__Supplied entries__:
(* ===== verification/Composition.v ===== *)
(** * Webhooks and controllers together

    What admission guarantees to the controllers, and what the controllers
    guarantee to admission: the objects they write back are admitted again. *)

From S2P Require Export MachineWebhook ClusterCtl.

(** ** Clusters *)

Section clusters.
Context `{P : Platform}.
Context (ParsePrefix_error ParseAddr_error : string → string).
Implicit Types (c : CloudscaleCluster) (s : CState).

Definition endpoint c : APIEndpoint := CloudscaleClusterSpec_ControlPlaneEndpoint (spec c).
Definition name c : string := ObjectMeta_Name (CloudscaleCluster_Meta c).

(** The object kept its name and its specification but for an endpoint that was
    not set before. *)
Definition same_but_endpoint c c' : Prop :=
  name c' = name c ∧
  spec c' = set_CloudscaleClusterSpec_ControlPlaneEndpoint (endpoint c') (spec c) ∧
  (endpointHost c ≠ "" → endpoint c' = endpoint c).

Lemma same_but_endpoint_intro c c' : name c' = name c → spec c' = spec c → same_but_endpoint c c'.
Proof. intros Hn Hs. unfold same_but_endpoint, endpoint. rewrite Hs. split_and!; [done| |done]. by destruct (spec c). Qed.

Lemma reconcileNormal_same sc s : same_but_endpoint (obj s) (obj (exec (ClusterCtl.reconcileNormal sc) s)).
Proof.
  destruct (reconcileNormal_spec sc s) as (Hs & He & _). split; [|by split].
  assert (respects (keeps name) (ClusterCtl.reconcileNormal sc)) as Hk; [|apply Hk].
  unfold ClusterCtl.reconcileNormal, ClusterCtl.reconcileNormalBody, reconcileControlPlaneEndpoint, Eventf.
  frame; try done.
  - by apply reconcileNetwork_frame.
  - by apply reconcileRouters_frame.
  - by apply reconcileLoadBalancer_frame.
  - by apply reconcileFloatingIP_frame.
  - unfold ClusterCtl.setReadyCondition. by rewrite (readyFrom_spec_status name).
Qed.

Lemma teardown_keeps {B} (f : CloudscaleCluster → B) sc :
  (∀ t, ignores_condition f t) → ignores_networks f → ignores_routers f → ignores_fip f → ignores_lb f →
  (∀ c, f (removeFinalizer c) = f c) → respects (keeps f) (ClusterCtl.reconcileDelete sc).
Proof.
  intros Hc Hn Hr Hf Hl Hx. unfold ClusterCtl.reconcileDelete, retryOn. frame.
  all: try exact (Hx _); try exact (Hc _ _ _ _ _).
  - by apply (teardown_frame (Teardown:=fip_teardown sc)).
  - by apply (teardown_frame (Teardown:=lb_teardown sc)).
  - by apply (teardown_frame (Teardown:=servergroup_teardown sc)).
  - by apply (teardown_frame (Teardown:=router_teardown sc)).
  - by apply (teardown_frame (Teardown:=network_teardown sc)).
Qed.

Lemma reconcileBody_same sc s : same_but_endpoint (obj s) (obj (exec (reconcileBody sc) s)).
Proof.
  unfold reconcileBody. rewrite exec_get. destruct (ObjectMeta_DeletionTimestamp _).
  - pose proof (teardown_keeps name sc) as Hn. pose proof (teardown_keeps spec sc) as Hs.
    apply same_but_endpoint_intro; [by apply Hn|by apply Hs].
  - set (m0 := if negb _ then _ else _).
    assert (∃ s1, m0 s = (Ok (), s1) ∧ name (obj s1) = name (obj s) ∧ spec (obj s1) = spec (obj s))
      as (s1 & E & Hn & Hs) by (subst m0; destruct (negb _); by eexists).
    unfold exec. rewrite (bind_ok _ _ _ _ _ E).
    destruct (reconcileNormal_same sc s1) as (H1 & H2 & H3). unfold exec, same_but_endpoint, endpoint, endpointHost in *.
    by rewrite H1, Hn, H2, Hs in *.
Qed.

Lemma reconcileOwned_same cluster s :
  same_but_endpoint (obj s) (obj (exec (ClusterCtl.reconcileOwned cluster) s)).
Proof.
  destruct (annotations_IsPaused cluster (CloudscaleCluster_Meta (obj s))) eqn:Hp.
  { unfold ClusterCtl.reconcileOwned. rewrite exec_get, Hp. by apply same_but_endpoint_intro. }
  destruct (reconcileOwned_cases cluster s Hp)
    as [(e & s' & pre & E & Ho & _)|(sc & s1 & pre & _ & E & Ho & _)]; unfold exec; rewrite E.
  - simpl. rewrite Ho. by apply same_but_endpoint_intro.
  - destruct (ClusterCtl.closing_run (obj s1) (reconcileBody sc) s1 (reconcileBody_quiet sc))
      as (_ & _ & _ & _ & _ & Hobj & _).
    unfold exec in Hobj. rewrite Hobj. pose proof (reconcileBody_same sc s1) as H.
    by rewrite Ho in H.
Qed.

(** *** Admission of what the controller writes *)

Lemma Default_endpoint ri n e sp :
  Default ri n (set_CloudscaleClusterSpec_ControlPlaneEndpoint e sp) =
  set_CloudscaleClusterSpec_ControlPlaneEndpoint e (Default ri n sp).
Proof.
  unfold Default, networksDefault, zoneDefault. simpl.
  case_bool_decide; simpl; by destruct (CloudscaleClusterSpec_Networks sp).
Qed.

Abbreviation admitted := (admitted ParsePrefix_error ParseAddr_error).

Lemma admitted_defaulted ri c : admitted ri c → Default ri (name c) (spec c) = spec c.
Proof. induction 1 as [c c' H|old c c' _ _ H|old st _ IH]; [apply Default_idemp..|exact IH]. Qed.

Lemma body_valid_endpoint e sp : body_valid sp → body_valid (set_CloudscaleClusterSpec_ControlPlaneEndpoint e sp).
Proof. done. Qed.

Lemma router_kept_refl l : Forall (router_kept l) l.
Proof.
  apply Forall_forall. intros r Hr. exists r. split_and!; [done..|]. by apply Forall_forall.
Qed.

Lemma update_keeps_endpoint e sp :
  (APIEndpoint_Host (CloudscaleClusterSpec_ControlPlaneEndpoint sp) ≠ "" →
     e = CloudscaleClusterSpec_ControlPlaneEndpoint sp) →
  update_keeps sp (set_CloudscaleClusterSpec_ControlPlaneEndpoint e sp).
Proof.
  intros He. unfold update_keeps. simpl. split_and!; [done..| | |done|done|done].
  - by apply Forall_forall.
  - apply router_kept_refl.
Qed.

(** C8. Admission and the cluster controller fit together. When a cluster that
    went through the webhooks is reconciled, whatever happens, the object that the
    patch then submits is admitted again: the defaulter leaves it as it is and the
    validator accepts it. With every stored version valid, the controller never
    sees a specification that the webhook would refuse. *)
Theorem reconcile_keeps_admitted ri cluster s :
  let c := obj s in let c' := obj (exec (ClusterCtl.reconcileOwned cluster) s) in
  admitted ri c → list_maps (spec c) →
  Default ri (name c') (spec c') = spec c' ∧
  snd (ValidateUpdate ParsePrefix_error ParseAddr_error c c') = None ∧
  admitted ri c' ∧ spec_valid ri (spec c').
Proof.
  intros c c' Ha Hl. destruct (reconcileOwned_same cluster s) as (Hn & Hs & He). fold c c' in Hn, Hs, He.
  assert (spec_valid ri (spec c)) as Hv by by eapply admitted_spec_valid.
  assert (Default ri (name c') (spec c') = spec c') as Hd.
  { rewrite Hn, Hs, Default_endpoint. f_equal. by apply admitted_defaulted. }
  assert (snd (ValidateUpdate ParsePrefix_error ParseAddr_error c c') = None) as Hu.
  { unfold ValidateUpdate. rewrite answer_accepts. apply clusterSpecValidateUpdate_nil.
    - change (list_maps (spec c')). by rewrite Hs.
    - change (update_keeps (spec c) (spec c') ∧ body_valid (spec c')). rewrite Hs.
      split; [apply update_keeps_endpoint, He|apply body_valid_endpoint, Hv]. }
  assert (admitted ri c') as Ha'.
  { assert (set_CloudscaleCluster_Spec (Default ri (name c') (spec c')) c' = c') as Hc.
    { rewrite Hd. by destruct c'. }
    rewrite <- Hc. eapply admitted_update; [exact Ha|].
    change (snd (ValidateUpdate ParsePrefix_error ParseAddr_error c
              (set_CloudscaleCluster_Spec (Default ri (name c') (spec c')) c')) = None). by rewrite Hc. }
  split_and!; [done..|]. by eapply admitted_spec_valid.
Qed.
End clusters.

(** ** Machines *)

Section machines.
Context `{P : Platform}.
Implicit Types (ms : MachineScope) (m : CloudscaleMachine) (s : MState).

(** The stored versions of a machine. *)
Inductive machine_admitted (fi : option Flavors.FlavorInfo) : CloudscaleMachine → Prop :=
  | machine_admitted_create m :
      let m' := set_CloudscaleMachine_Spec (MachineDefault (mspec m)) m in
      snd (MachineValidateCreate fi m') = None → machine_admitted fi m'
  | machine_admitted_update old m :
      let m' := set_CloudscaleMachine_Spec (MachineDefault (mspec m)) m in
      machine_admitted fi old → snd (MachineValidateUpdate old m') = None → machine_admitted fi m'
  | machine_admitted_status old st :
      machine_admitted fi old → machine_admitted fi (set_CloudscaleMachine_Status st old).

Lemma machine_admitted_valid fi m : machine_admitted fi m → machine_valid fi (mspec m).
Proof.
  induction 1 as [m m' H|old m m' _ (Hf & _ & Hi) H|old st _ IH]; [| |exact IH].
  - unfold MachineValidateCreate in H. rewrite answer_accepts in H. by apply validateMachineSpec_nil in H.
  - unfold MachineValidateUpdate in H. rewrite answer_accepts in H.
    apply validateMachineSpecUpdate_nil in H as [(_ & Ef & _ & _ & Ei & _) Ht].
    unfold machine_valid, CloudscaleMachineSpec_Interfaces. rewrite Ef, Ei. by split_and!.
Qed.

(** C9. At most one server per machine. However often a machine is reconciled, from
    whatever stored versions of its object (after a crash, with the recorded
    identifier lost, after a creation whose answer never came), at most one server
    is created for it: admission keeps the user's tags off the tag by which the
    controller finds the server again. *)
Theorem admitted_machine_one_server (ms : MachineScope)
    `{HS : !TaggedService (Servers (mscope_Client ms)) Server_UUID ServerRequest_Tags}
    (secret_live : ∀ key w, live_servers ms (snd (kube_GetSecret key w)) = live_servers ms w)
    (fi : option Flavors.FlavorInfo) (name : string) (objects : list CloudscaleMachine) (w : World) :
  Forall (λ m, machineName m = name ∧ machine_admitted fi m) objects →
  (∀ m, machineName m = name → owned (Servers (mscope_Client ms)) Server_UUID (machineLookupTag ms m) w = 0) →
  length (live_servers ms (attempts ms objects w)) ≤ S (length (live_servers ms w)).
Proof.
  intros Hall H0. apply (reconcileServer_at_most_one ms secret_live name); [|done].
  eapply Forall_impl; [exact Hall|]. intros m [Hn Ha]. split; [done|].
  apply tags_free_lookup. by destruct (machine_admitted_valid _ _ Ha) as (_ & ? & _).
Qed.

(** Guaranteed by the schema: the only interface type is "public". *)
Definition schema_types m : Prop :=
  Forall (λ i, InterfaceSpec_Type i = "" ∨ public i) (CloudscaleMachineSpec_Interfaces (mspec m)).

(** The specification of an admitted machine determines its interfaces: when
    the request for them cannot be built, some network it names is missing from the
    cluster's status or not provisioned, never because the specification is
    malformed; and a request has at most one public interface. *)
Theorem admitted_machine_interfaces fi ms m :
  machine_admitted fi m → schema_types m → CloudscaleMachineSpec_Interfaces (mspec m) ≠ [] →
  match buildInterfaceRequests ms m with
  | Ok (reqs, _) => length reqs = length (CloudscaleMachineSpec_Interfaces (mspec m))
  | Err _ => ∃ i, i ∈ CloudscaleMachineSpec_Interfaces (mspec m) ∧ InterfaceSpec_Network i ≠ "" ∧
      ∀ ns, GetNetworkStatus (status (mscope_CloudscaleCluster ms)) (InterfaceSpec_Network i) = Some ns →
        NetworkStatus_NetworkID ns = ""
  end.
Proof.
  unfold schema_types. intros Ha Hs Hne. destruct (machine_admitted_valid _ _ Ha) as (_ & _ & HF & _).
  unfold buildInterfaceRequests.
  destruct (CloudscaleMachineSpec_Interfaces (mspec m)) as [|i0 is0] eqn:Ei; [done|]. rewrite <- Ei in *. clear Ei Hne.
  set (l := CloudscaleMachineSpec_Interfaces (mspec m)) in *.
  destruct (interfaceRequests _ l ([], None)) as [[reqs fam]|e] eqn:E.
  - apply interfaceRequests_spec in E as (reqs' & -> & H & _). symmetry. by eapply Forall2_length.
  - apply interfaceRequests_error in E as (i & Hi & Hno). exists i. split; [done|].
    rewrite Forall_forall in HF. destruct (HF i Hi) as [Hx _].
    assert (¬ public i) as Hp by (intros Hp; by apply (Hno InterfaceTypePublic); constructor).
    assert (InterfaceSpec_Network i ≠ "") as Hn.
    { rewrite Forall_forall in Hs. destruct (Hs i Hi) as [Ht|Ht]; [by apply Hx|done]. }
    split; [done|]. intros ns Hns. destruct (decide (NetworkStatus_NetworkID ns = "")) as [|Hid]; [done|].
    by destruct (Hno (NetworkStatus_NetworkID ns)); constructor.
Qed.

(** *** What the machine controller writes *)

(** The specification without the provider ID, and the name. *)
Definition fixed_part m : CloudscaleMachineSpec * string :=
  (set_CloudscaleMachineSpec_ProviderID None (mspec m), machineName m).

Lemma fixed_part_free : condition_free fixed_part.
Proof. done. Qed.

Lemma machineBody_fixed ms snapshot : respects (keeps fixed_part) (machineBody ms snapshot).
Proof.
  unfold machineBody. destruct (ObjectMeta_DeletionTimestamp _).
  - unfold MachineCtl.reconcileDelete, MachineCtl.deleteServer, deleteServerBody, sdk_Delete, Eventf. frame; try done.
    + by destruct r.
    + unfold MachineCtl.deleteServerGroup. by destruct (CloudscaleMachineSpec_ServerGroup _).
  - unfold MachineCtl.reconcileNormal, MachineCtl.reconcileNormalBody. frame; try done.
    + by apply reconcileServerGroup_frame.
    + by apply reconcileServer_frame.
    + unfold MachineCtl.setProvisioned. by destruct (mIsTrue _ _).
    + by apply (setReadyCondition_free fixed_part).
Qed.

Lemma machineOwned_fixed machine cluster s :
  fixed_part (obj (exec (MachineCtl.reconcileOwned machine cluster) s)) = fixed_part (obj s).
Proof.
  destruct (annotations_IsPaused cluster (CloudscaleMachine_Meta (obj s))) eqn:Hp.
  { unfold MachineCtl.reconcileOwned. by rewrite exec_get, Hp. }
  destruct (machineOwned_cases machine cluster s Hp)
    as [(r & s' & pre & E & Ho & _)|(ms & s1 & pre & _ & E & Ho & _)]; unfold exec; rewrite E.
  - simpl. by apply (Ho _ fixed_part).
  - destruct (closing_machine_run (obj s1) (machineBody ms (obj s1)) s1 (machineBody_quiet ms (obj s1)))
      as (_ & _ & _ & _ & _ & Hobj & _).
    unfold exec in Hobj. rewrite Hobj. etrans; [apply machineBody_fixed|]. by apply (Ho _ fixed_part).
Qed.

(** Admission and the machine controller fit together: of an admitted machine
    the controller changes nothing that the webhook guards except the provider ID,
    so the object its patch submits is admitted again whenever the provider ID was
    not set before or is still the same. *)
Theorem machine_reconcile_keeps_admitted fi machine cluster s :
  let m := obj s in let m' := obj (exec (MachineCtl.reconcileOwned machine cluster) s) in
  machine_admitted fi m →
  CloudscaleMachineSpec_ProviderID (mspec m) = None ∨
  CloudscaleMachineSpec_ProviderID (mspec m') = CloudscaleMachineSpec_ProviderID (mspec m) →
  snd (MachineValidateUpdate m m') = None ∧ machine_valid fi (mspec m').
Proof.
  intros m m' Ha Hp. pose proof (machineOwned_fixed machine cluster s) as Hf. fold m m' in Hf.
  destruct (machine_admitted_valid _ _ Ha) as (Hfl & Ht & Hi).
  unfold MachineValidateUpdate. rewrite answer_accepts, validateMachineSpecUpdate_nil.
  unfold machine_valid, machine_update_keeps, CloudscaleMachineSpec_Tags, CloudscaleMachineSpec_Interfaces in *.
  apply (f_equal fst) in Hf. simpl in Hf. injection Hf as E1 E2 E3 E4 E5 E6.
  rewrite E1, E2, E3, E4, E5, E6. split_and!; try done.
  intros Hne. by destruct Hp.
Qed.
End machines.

__Task description__: Lines from the entries that contain the string "reconcileNormalBody" must be found and copied.

__Solution__:
  unfold ClusterCtl.reconcileNormal, ClusterCtl.reconcileNormalBody, reconcileControlPlaneEndpoint, Eventf.
  - unfold MachineCtl.reconcileNormal, MachineCtl.reconcileNormalBody. frame; try done.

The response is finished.